Yael sat across a low table on a moderately
comfortable divan, moving fast so he wouldn’t see her legs shake. There was
something terrifying about the boy, despite his fragile and almost feminine
appearance.

“After all this time, it is good to finally meet you, Miss
Kaufman. Do you know me?”

 

10. 
My Voice is Dead

 

Without a name until a name is given, an empty room is
sacred, a broken window is an altar. Casus Belli. The way she smiled before she
was gone, her place in the bed still warm, the pillow smelling vaguely of her
hair. Wind ruffling the feathers of a corpse of a bird on a grey beach in
Virginia.

 

It was not the voice
of a human – truthfully, it wasn’t a voice at all. It was a mockery of human
speech, a cunning and spiteful imitation, at once familiar and horrifyingly
wrong. The sound set her teeth on edge, made her press her knees together and
curl her feet with tension.

A lifetime of aversion made it difficult to speak his
name, but Yael fought through it.

“Nyarlathotep.”

His smile was positively joyous.

“Excellent. I am pleased to meet you in person. Your
doomed and remarkable family has long been an interest of mine.”

“And I’ve been afraid of you since I was a child,”
Yael said frankly, her eyes watering as if she were staring into a bright light.
“But now that I see you, that seems rather ridiculous.”

The boy’s laughter was gleeful and spontaneous, but it
filled Yael with unutterable anxiety. She felt vaguely queasy, as if he had
done something lewd or disgusting.

“You are as spirited as I have heard, Miss Kaufman. What
you see before you, however, is only an avatar. My true form, regrettably,
cannot enter the atmosphere at this time. It remains in orbit,” Nyarlathotep
said agreeably. There was something Egyptian in the lines of his nose and his
cheekbones, most evident when he smiled. “Perhaps one day you will have an
opportunity to encounter me as I truly am. I doubt you would find it a
disappointment.”

“I have already seen more of you than I care to,” Yael
muttered, her voice hardly more than a whisper. “Why did you wish to speak to
me?”

“So very polite! How admirable. I wish to speak to you
primarily out of curiosity. After all, I was well-acquainted with your brother.
He dreamed some truly astounding things. Such a frightful imagination! Still,
perhaps certain of his dreams were best left unrealized. Don’t you agree?”

Yael dug her fingernails into the yielding fabric of
the divan. She didn’t want to ask the question that was already bubbling up
inevitably behind her lips.

“Did you take him?”

The boy laughed at her, making a dismissive gesture
with his slim, immaculately manicured hands.

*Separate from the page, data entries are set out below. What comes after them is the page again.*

(* ===== verification/RunnerBind.v ===== *)
(** * Launcher: sensitivity, declared owners and provider selection

    envscope.go's sensitivity set, config_cli.go's [policyOwnerForEnv],
    config_validate.go's normalisation of the environment, and the functions
    that bind one dependency of one module to a provider: capability.go,
    contracts.go, dynamicdns.go and runner.go's [resolveAlternativeDependency].
    A method of [app] that can fail is a computation of the monad [M]: it keeps
    the state changes it made before it failed, as the Go code does. *)

From Stdlib Require Import Ascii.
From S2P Require Import Prelude GoText GoNet GoStrings ConfigSchema RunnerTypes.

(** ** Errors *)

(** [Unresolved] is [unresolvedBindingError]; a value an error would print is
    [None] where the code prints "<redacted>". *)
Inductive runErr :=
| Unresolved (e : runErr)
| BadDeclarations
| EnvKeyAmbiguous (key : string) (owners : list (string * string))
| InvalidParameter (key : string) (cause : option schemaError)
| SeveralIAM (active : list string)
| UnknownModule (name : string)
| ModuleDisabled (name : string)
| ModuleManifest (name : string)
| CycleAt (name : string)
| OrderingCycle (blocked : list string)
| OutOfFuel
| SensitiveSelector (module parameter : string)
| BadAlternative (module parameter : string) (value : option string)
| UnknownAlternative (module capability : string) (value : option string)
| DisabledAlternative (module capability : string) (value : option string)
| ContractUnavailable (module contract : string)
| BadContractInterface (module parameter : string) (value : option string)
| NoContractProvider (module contract : string) (interface : option string)
| ManyContractProviders (module contract : string) (interface : option string) (candidates : list string)
| UnknownCapability (module capability : string)
| ProviderNotSet (module capability : string)
| ProviderUnknown (capability provider : string)
| ProviderLacksCapability (capability provider : string)
| ProviderDisabled (module capability provider : string)
| NoProvider (module capability : string)
| ManyProviders (module capability : string) (candidates : list string)
| LockedProviderUnknown (capability provider : string)
| LockedProviderLacks (capability provider : string)
| LockedProviderDisabled (capability provider : string)
| BadInterface (module parameter : string) (value : option string)
| BadDefaultProtocol (value : string)
| NoInterface (module capability : string)
| InterfaceNotOffered (module capability provider : string) (value : option string)
| NoCredentialProvider (module credential : string)
| DNSRegistry
| UnknownDNSPlatform (vendor : string)
| NotDynamicDNS (provider : string)
| DynamicDNSUnavailable (provider : string)
| DynamicDNSDisabled (provider : string)
| DynamicDNSUnsupported (provider platform : string)
| LockedDNSUnavailable (provider : string)
| LockedDNSDisabled (provider : string)
| NoDynamicDNS (platform : string)
(* the calculate stage *)
| MissingConfig (keys : list string)
| HookInvalidKeys (module : string) (keys : list string)
| HookUndeclaredKeys (module : string) (keys : list string)
| HookForeignKeys (module : string) (keys : list string)
| HookSecretKey (key : string)
| HookSecretCollision (key : string)
| HookSecretUndeclared (module : string) (keys : list string)
| HookSecretForeign (module : string) (keys : list string)
| HookSecretProtected (key : string)
| HookSecretOwner
| SecretStoreUnavailable
| CredentialMissing (id : string)
| CredentialConflict (id projection : string)
| NoOutputABI (capability interface : string)
| OutputConflict (capability key : string)
| OutputForeign (capability key : string)
| OutputMissing (capability key : string)
| OutputNotOwned (capability key : string)
| IAMEndpointsMissing (keys : list string)
| IAMEventInterface (key : string)
| IAMEventOwner (key : string)
| IAMEventUnsupported (key event : string)
| IAMClientStale (key : string)
| IAMClientIncomplete (key : string)
| IAMClientValue (key : string).

Definition canDeferUnresolvedBinding (allow : bool) (e : runErr) : bool :=
  allow && match e with Unresolved _ => true | _ => false end.

(** ** The monad *)

Definition M (A : Type) : Type := App -> result runErr A * App.
Definition ret {A} (x : A) : M A := fun a => (Ok x, a).
Definition raise {A} (e : runErr) : M A := fun a => (Err e, a).
Definition bindM {A B} (c : M A) (k : A -> M B) : M B :=
  fun a => match c a with (Ok x, a') => k x a' | (Err e, a') => (Err e, a') end.
Definition gets {A} (f : App -> A) : M A := fun a => (Ok (f a), a).
Definition modify (f : App -> App) : M unit := fun a => (Ok tt, f a).
Definition guard (b : bool) (e : runErr) : M unit := if b then raise e else ret tt.
Definition lift {A} (r : result runErr A) : M A := fun a => (r, a).

Notation "'let*' x ':=' c 'in' k" := (bindM c (fun x => k))
  (at level 10, x name, c at level 99, k at level 200) : go_scope.
Notation "'do*' c ';;' k" := (bindM c (fun _ => k))
  (at level 10, c at level 99, k at level 200) : go_scope.

Fixpoint foldM {A B} (f : B -> A -> M B) (b : B) (l : list A) : M B :=
  match l with [] => ret b | x :: l' => let* b := f b x in foldM f b l' end.

(** ** Sensitive values *)

Definition addSensitiveValueForms (values : gset string) (value : string) : gset string :=
  if value ==? "" then values
  else
    let values := {[value]} ∪ values in
    if TrimSpace value !=? "" then {[TrimSpace value]} ∪ values else values.

Definition matchesSensitiveValue (values : gset string) (value : string) : bool :=
  if value ==? "" then false
  else bool_decide (value ∈ values) || ((TrimSpace value !=? "") && bool_decide (TrimSpace value ∈ values)).

Definition value_forms (l : list string) : gset string := fold_left addSensitiveValueForms l ∅.

(** The keys of [values] whose value is one of the given forms. *)
Definition keys_matching (forms : gset string) (values : gmap string string) : gset string :=
  dom (filter (fun kv => matchesSensitiveValue forms (snd kv) = true) values).

Definition markSensitiveValueAliases (values : gmap string string) (sensitive : gset string) : gset string :=
  let forms := value_forms (map (str_at values) (elements sensitive)) in
  if bool_decide (forms = ∅) then sensitive else sensitive ∪ keys_matching forms values.

Section Bind.
Context `{CT : CaseTables, SL : SchemaLibs} (D : Deployment).
#[local] Notation reg := (d_reg D).
#[local] Notation cfg := (d_cfg D).

(** The keys a manifest, the configuration or the runner declares sensitive. *)
Definition module_sensitive_keys (kv : string * Module) : list string :=
  let '(name, md) := kv in
  map (fun pp => moduleParamEnvKey name (m_EnvPrefix md) (m_Exports md) (fst pp))
      (List.filter (fun pp => cp_Sensitive (snd pp)) (map_to_list (m_Changes md))).

Definition declared_sensitive (a : App) : gset string :=
  a_runnerSensitive a
  ∪ list_to_set (map (fun kv => EnvKey (fst kv)) (map_to_list (f_Secrets cfg)))
  ∪ list_to_set (map (fun pp => paramEnvKey globalScope "" (fst pp))
      (List.filter (fun pp => cp_Sensitive (snd pp)) (map_to_list (g_Changes (d_globals D)))))
  ∪ list_to_set (concat (map module_sensitive_keys (map_to_list reg))).

Definition stored_sensitive (a : App) : gset string :=
  match a_secrets a with
  | None => ∅
  | Some s => dom (s_values s) ∪ keys_matching (value_forms (map snd (map_to_list (s_values s)))) (a_env a)
  end.

Definition compute_sensitive (a : App) : gset string :=
  markSensitiveValueAliases (a_env a) (declared_sensitive a ∪ stored_sensitive a).

(** The set, computed once and then cached in [a.sensitiveKeys]. *)
Definition sensitiveEnvKeySet : M (gset string) :=
  fun a => match a_sensitiveKeys a with
           | Some s => (Ok s, a)
           | None => let out := compute_sensitive a in (Ok out, set_cache (Some out) a)
           end.

Definition resolvedValueIsSensitive (key : string) : M bool :=
  let* s := sensitiveEnvKeySet in ret (bool_decide (EnvKey key ∈ s)).

Definition resolvedValueForError (key value : string) : M (option string) :=
  let* sensitive := resolvedValueIsSensitive key in ret (if sensitive then None else Some value).

Definition rejectSourceSensitiveSelector (key module parameter : string) : M unit :=
  let key := EnvKey key in
  let* value := gets (fun a => str_at (a_env a) key) in
  if TrimSpace value ==? "" then ret tt
  else
    let* sensitive := resolvedValueIsSensitive key in
    guard sensitive (SensitiveSelector module parameter).

(** ** Who declares an environment key *)

Definition add_owner (matches : list (string * string)) (module parameter : string) : list (string * string) :=
  let m := (module, ToLower (TrimSpace parameter)) in
  if (snd m ==? "") || bool_decide (m ∈ matches) then matches else matches ++ [m].

Definition global_owners (key : string) : list (string * string) :=
  fold_left (fun acc parameter =>
    if EqualFold (parameterEnvKey globalModuleName parameter reg) key then add_owner acc globalModuleName parameter else acc)
    (g_Parameters (d_globals D) ++ GlobalParameters) [].

Definition module_owners (key : string) (acc : list (string * string)) (name : string) : list (string * string) :=
  let md := at_reg reg name in
  fold_left (fun acc parameter =>
    if EqualFold (moduleParamEnvKey name (m_EnvPrefix md) (m_Exports md) parameter) key then add_owner acc name parameter else acc)
    (SortStrings (m_Parameters md)) acc.

Definition sorted_keys {V} (m : gmap string V) : list string := SortStrings (map fst (map_to_list m)).

Definition policyOwnerForEnv (key : string) : result runErr (string * string) :=
  match fold_left (module_owners key) (sorted_keys reg) (global_owners key) with
  | [] => Ok (globalModuleName, ToLower key)
  | [m] => Ok m
  | ms => Err (EnvKeyAmbiguous key ms)
  end.

(** ** Normalising the environment *)

Definition parameterType (module parameter : string) : option SchemaParameter :=
  let parameter := ToLower (TrimSpace parameter) in
  if module ==? globalModuleName then g_Types (d_globals D) !! parameter
  else reg !! module ≫= fun md => m_Types md !! parameter.

Definition normalizeParameterValue (module parameter value : string) : result schemaError string :=
  match parameterType module parameter with
  | Some spec => if Declared spec then Normalize spec value else Ok value
  | None => Ok value
  end.

(** [globalConfig.policy]: a policy under the parameter's own name, or under one
    that maps to the same key. *)
Definition global_policy (parameter : string) : option ChangePolicy :=
  match g_Changes (d_globals D) !! ToLower (TrimSpace parameter) with
  | Some p => Some p
  | None =>
      let key := paramEnvKey globalScope "" parameter in
      snd <$> find_first (fun pp => paramEnvKey globalScope "" (fst pp) ==? key) (map_to_list (g_Changes (d_globals D)))
  end.

(** The [Sensitive] field of [policyForTarget]. *)
Definition policy_sensitive (module parameter : string) : bool :=
  match (if module ==? globalModuleName then global_policy parameter else None) with
  | Some p => cp_Sensitive p
  | None => match reg !! module ≫= fun md => m_Changes md !! ToLower parameter with Some p => cp_Sensitive p | None => false end
  end.

Definition normalize_key (sourceSensitive : gset string) (values : gmap string string) (key : string) : result runErr (gmap string string) :=
  let? owner := policyOwnerForEnv key in
  match normalizeParameterValue (fst owner) (snd owner) (str_at values key) with
  | Ok normalized => Ok (<[key := normalized]> values)
  | Err e =>
      if bool_decide (EnvKey key ∈ sourceSensitive) || policy_sensitive (fst owner) (snd owner)
      then Err (InvalidParameter key None) else Err (InvalidParameter key (Some e))
  end.

(** The values written before a failing key stay written. *)
Fixpoint normalize_keys (sourceSensitive : gset string) (keys : list string) (values : gmap string string) : result runErr unit * gmap string string :=
  match keys with
  | [] => (Ok tt, values)
  | key :: keys' =>
      match normalize_key sourceSensitive values key with
      | Ok values' => normalize_keys sourceSensitive keys' values'
      | Err e => (Err e, values)
      end
  end.
Definition normalizeConfiguredParameterEnvWithSensitive (values : gmap string string) (sourceSensitive : gset string) : result runErr unit * gmap string string :=
  normalize_keys sourceSensitive (sorted_keys values) values.

Definition normalize_env : M unit :=
  let* sensitive := sensitiveEnvKeySet in
  fun a => let '(r, env) := normalizeConfiguredParameterEnvWithSensitive (a_env a) sensitive in (r, set_env (fun _ => env) a).
End Bind.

Yael’s eyes watered and her
stomach complained, her anger diluted by waves of disorientation and anxiety.

“Now, Miss Kaufman. I did nothing of the sort. Your world
and your peculiar family, as you well know, are the domain of the King in
Yellow. Your family’s misfortune has little to do with me. While I’m certain
that he would have been offended by the notion, in his own unique way your
brother served my purposes.”

Yael grimaced at the thought, clutching the divan in a
desperate attempt to keep herself upright as the room twisted and spun around
her. Her stomach clenched and her whole body broke out in frigid sweat, her
skin tingling and a pins-and-needles sensation in her feet.

“Chaos.”

That laugh again. Like the whine of a drill against
the interior of a molar.

“Of course. That is my nature, Yael.”

She managed to glare through her splitting headache.

“Don’t you dare say my name.”

He laughed his horrid laugh, then filled two cups
hardly largely than thimbles with a pungent tea, pushing one in her direction
as a conciliatory gesture.

“As you wish, Miss Kaufman. I meant no harm. I have no
ill will toward you. On the contrary, I wish to offer you my assistance on your
journey. Please, drink. I assure you, the sickness will fade.”

Nyarlathotep picked up his absurdly delicate tea cup
and gestured for Yael to do the same. Risking falling over, Yael folded her
arms across her chest, hoping that she looked steadier than she felt.

“You first.”

His laughter hurt her sinuses and made her eyes water,
as acrid as burning plastic.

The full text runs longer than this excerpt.